BGrowth: an efficient approach for the segmentation of vertebral compression fractures in magnetic resonance imaging
This work addresses the problem of automating segmentation for vertebral fractures in medical imaging, which is crucial for diagnosing back pain, but it appears incremental as it builds on existing semi-automatic approaches.
The paper tackles the challenging task of segmenting vertebral compression fractures in MRI, which is difficult due to non-homogeneous intensities and similar nearby structures, and presents the BGrowth method that achieves up to 95% accuracy on a dataset of 191 vertebrae, significantly outperforming existing methods.

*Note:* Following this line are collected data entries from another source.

(* ===== verification/IsolatedIngest.v ===== *)
(** * Isolated parsing: what a child process may hand back

    [kernel/sidecar/isolated_ingest.py].  The parser runs in a child; the
    parent believes nothing of it: the result file is read strictly and every
    field is checked before a chunk, a document or a page is built.  The child
    is an argument: any bytes at all, or none.  Resource limits, process
    groups, file descriptors and the deadline belong to the operating system;
    the deadline is here the verdict [Timed_out] of a run.  The opt-in
    thread mode, which parses in the server itself, is not modelled.  Texts of
    exceptions are simplified. *)

From S2P Require Import Prelude PyStr PyFloat PyDict Json JsonRead Sha256 DataModel Dsse IngestorImpl.

Record ingest_limits := {
  lim_input : Z; lim_output : Z; lim_chunks : Z; lim_pages : Z; lim_text : Z; lim_cpu : Z; lim_as : Z }.

Definition MAX_EMBEDDING_VALUES : Z := 4096.

Definition invalid {A} (msg : string) : result A := raise "ValueError" msg.

(** ** Settings *)

Definition positive_setting (raw : option string) (default_ maximum : Z) : result Z :=
  match raw with
  | None => Ok default_
  | Some s =>
      if digits1 s && (String.length s <=? 4300)%nat && (0 <? int_of_digits s) && (int_of_digits s <=? maximum) then Ok (int_of_digits s)
      else invalid "must be an integer in [1, maximum]"
  end.

(** The environment, as a function of the names. *)
Definition configuration (env : string → option string) : result ingest_limits :=
  input ← positive_setting (env "AXIOM_INGEST_MAX_INPUT_BYTES") 33554432 33554432;
  output ← positive_setting (env "AXIOM_INGEST_MAX_OUTPUT_BYTES") 33554432 33554432;
  chunks ← positive_setting (env "AXIOM_INGEST_MAX_CHUNKS") 20000 20000;
  pages ← positive_setting (env "AXIOM_INGEST_MAX_PAGES") 10000 10000;
  text ← positive_setting (env "AXIOM_MAX_EXTRACTED_CHARS") 4194304 4194304;
  cpu ← positive_setting (env "AXIOM_INGEST_CPU_SECONDS") 120 86400;
  memory ← positive_setting (env "AXIOM_INGEST_RSS_BYTES") 2147483648 17179869184;
  Ok {| lim_input := input; lim_output := output; lim_chunks := chunks; lim_pages := pages; lim_text := text; lim_cpu := cpu; lim_as := memory |}.

Definition isolation_enabled (setting : option string) : result bool :=
  let mode := default "process" setting in
  if bool_decide (mode ∈ ["process"; "thread"]) then Ok (bool_decide (mode = "process")) else invalid "must be process or thread".

(** ** Checks on one value *)

Definition field (k : string) (d : dict) : json := default JNull (assoc k d).

Definition keys_of (v : json) (names : list string) : result dict :=
  match v with
  | JObj l =>
      if forallb (λ k, bool_decide (k ∈ names)) l.*1 && forallb (λ n, bool_decide (n ∈ l.*1)) names then Ok l
      else invalid "Invalid isolated ingest object schema"
  | _ => invalid "Invalid isolated ingest object schema"
  end.

Definition string_of (v : json) (maximum : Z) (nonempty : bool) : result string :=
  match v with
  | JStr s => if (maximum <? len s) || (nonempty && negb (truthy s)) then invalid "Invalid isolated ingest string" else Ok s
  | _ => invalid "Invalid isolated ingest string"
  end.

Definition ident_char (c : ascii) : bool :=
  (code c <? 128)%N && (is_alpha c || is_digit c || bool_decide (c ∈ ["_"; "-"]%char)).
Definition identifier (v : json) : result string :=
  s ← string_of v 256 true;
  if forall_str ident_char s then Ok s else invalid "Invalid isolated ingest route identifier".

Definition integer (v : json) (minimum maximum : Z) : result Z :=
  match v with
  | JInt z => if (minimum <=? z) && (z <=? maximum) then Ok z else invalid "Invalid isolated ingest integer"
  | _ => invalid "Invalid isolated ingest integer"
  end.

(** An integer too large for a float is not finite. *)
Definition number (v : json) : result f64 :=
  match v with
  | JInt z => if is_finite (of_Z z) then Ok (of_Z z) else invalid "Invalid isolated ingest finite number"
  | JFloat f => if is_finite f then Ok f else invalid "Invalid isolated ingest finite number"
  | _ => invalid "Invalid isolated ingest finite number"
  end.

Definition hex_lower (c : ascii) : bool := is_digit c || between 97 102 (code c).
Definition digest_text (s : string) : bool := (len s =? 64) && forall_str hex_lower s.
Definition hash_of (v : json) (empty : bool) : result string :=
  s ← string_of v 64 false;
  if (empty && negb (truthy s)) || digest_text s then Ok s else invalid "Invalid isolated ingest digest".

(** ** The graph *)

Definition same_doc (doc_id : string) (d : dict) : bool := is_str doc_id (assoc "doc_id" d).

Definition validate_page (doc_id : string) (count : Z) (seen : list Z) (p : json) : result Page :=
  p ← keys_of p ["doc_id"; "index"; "width_px"; "height_px"; "image_sha256"];
  _ ← ensure (same_doc doc_id p) "ValueError" "Isolated ingest page document reference mismatch";
  index ← integer (field "index" p) 1 count;
  _ ← ensure (bool_decide (index ∉ seen)) "ValueError" "Duplicate isolated ingest page";
  w ← integer (field "width_px" p) 1 1000000;
  h ← integer (field "height_px" p) 1 1000000;
  image ← hash_of (field "image_sha256" p) true;
  Ok {| p_doc_id := doc_id; p_index := index; p_width_px := w; p_height_px := h; p_image_sha256 := image |}.

Fixpoint validate_pages (doc_id : string) (count : Z) (seen : list Z) (l : list json) : result (list Page) :=
  match l with
  | [] => Ok []
  | p :: l' =>
      p ← validate_page doc_id count seen p; ps ← validate_pages doc_id count (p_index p :: seen) l'; Ok (p :: ps)
  end.

Definition in_page (v : f64) : bool := fle f0 v && fle v f1.

Definition validate_bbox (v : json) : result BBox :=
  b ← keys_of v ["x0"; "y0"; "x1"; "y1"];
  a ← number (field "x0" b);
  b' ← number (field "y0" b);
  c ← number (field "x1" b);
  d ← number (field "y1" b);
  _ ← ensure (in_page a && in_page b' && in_page c && in_page d) "ValueError" "Isolated ingest bbox outside normalized page";
  mk_BBox a b' c d.

Definition validate_embedding (v : json) : result (list f64) :=
  match v with
  | JArr l => if MAX_EMBEDDING_VALUES <? Z.of_nat (length l) then invalid "Invalid isolated ingest embedding" else mapM_result number l
  | _ => invalid "Invalid isolated ingest embedding"
  end.
(* ===== verification/MemoPack.v ===== *)
(** * The classified memo pack

    [packs/memo/pack.py]: header blocks under synonymous labels, dates in
    seven notations, the marking, portion marks, references and entities of a
    memo.  Texts are below U+0100, so the bullet of two patterns is left out;
    a negative lookahead in front of a character is written as the complement
    of its class.  The flag MULTILINE is a transformation of the pattern. *)

From S2P Require Import Prelude PyStr PyText PyFloat PyDict Json DataModel Grounding Orchestrator.
From S2P Require Import Regex InvoicePack PackText.

Definition FIELDS : list string :=
  ["classification_marking"; "control_markings"; "portion_marks"; "originating_org"; "author"; "date_of_information"; "declassify_on";
   "subject"; "entities"; "references"; "handling_instructions"; "pii_spans"].

(** [re.M]: [^] also after, [$] also before a line break. *)
Fixpoint multiline (r : re) : re :=
  match r with
  | At_start => Alt At_start (Behind (CSet false false [Range LF LF]))
  | At_end => Alt (Ahead (Chars (CSet false false [Range LF LF]))) At_end
  | Cat a b => Cat (multiline a) (multiline b)
  | Alt a b => Alt (multiline a) (multiline b)
  | Star g a => Star g (multiline a)
  | Group n a => Group n (multiline a)
  | Ahead a => Ahead (multiline a)
  | _ => r
  end.
Definition compile_M (pattern : string) : re := multiline (compile pattern no_flags).

(** ** Tables *)

Definition MONTH_NAMES : list string :=
  ["january"; "february"; "march"; "april"; "may"; "june"; "july"; "august"; "september"; "october"; "november"; "december"].
Definition MEMO_MONTHS : list (string * Z) := imap (λ i m, (m, Z.of_nat i + 1)) MONTH_NAMES.
Definition MON3 : list (string * Z) := imap (λ i m, (take_str 3 m, Z.of_nat i + 1)) MONTH_NAMES.
Definition COUNTRIES : list string :=
  ["syria"; "cyprus"; "lebanon"; "turkey"; "iraq"; "iran"; "jordan"; "qatar"; "uae"; "united arab emirates"; "saudi arabia"; "egypt"; "libya";
   "yemen"; "oman"; "kuwait"; "bahrain"; "estonia"; "taiwan"; "philippines"; "china"; "russia"; "japan"; "south korea"; "north korea"; "latvia";
   "lithuania"; "greece"; "israel"].
Definition ALIASES : list (string * list string) :=
  [("originating_org", ["FROM"; "ORIGINATOR"; "ORIGINATING OFFICE"; "ORIGINATING ORGANIZATION"; "ORIGINATING ORG"; "OFFICE OF ORIGIN"; "ORIGIN";
                        "ISSUING OFFICE"; "ISSUED BY"]);
   ("author", ["AUTHOR"; "PREPARED BY"; "DRAFTED BY"; "WRITTEN BY"; "ANALYST"; "AUTHORED BY"]);
   ("date_of_information", ["DATE OF INFORMATION"; "DATE OF INFO"; "INFO AS OF"; "INFORMATION AS OF"; "INFO CUTOFF"; "INFORMATION CUTOFF"; "AS OF";
                            "AS OF DATE"; "DTG"; "DATE"]);
   ("declassify_on", ["DECLASSIFY ON"; "DECLASS ON"; "DECLASSIFY"; "DECLASSIFICATION DATE"; "DECLASSIFICATION"; "DECLASSIFY NOT LATER THAN"]);
   ("subject", ["SUBJECT"; "SUBJ"; "TOPIC"; "RE"; "TITLE"]);
   ("handling_instructions", ["HANDLING INSTRUCTIONS"; "HANDLING"; "HANDLING CAVEATS"; "SPECIAL HANDLING"; "HANDLING NOTES"; "DISSEMINATION INSTRUCTIONS"]);
   ("references", ["REFERENCES"; "REFERENCE"; "REFS"; "SOURCES CONSULTED"; "SOURCES"; "SOURCE REFERENCES"; "ENCLOSURES"; "RELATED REPORTING"])].
Definition LABEL_OF : list (string * string) := dict_of (flat_map (λ p, map (λ a, (a, p.1)) p.2) ALIASES).
Definition FUZZY : list (string * string) :=
  [("DECLASS", "declassify_on"); ("DOWNGRAD", "declassify_on"); ("HANDLING", "handling_instructions"); ("DISSEMINATION", "handling_instructions");
   ("CAVEAT", "handling_instructions"); ("ORIGINAT", "originating_org"); ("PREPARED", "author"); ("DRAFTED", "author"); ("SUBJECT", "subject");
   ("TOPIC", "subject"); ("REFERENC", "references"); ("SOURCES", "references"); ("INFO AS OF", "date_of_information");
   ("DATE OF INFO", "date_of_information"); ("AS OF", "date_of_information"); ("DTG", "date_of_information"); ("DATE", "date_of_information")].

Segmentation of medical images is a critical issue: several process of analysis and classification rely on this segmentation. With the growing number of people presenting back pain and problems related to it, the automatic or semi-automatic segmentation of fractured vertebral bodies became a challenging task. In general, those fractures present several regions with non-homogeneous intensities and the dark regions are quite similar to the structures nearby. Aimed at overriding this challenge, in this paper we present a semi-automatic segmentation method, called Balanced Growth (BGrowth). The experimental results on a dataset with 102 crushed and 89 normal vertebrae show that our approach significantly outperforms well-known methods from the literature. We have achieved an accuracy up to 95% while keeping acceptable processing time performance, that is equivalent to the state-of-the-artmethods. Moreover, BGrowth presents the best results even with a rough (sloppy) manual annotation (seed points).